GOAL OF THE EXERCISE
Reproduce exactly, from the data that follows, the line with "Definition fix_dec (d", the line with "let exp_min := Z.max exp_min e_tiny in", and every line that lies between them.

SOURCE MATERIAL
'''
(** [None] is the signal Overflow. *)
Definition fix_dec (d : dec) : option dec :=
  if (d_coef d =? 0)%Z
  then Some {| d_neg := d_neg d; d_coef := 0; d_exp := Z.min (Z.max (d_exp d) e_tiny) e_max |}
  else
    let exp_min := (ndigits (d_coef d) + d_exp d - precision)%Z in
    if (e_top <? exp_min)%Z then None
    else
      let exp_min := Z.max exp_min e_tiny in
      if (d_exp d <? exp_min)%Z then
        let c := round_half_even (d_coef d) (exp_min - d_exp d) in
        let '(c, exp_min) := if (precision <? ndigits c)%Z then (c / 10, exp_min + 1)%Z else (c, exp_min) in
        if (e_top <? exp_min)%Z then None
        else Some {| d_neg := d_neg d; d_coef := c; d_exp := exp_min |}
      else Some d.

(** ** Arithmetic *)

Definition signed (d : dec) : Z := if d_neg d then (- d_coef d)%Z else d_coef d.
(** The value in units of [10^e], for [e <= d_exp d]. *)
Definition scaled (d : dec) (e : Z) : Z := (signed d * 10 ^ (d_exp d - e))%Z.
Definition common (a b : dec) : Z := Z.min (d_exp a) (d_exp b).
Definition dec_of (z e : Z) : dec := {| d_neg := (z <? 0)%Z; d_coef := Z.abs z; d_exp := e |}.

Definition dec_leb (a b : dec) : bool :=
  (scaled a (common a b) <=? scaled b (common a b))%Z.
Definition dec_ltb (a b : dec) : bool := negb (dec_leb b a).
Definition is_zero (d : dec) : bool := (d_coef d =? 0)%Z.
'''
FINISHED EXERCISE
Definition fix_dec (d : dec) : option dec :=
  if (d_coef d =? 0)%Z
  then Some {| d_neg := d_neg d; d_coef := 0; d_exp := Z.min (Z.max (d_exp d) e_tiny) e_max |}
  else
    let exp_min := (ndigits (d_coef d) + d_exp d - precision)%Z in
    if (e_top <? exp_min)%Z then None
    else
      let exp_min := Z.max exp_min e_tiny in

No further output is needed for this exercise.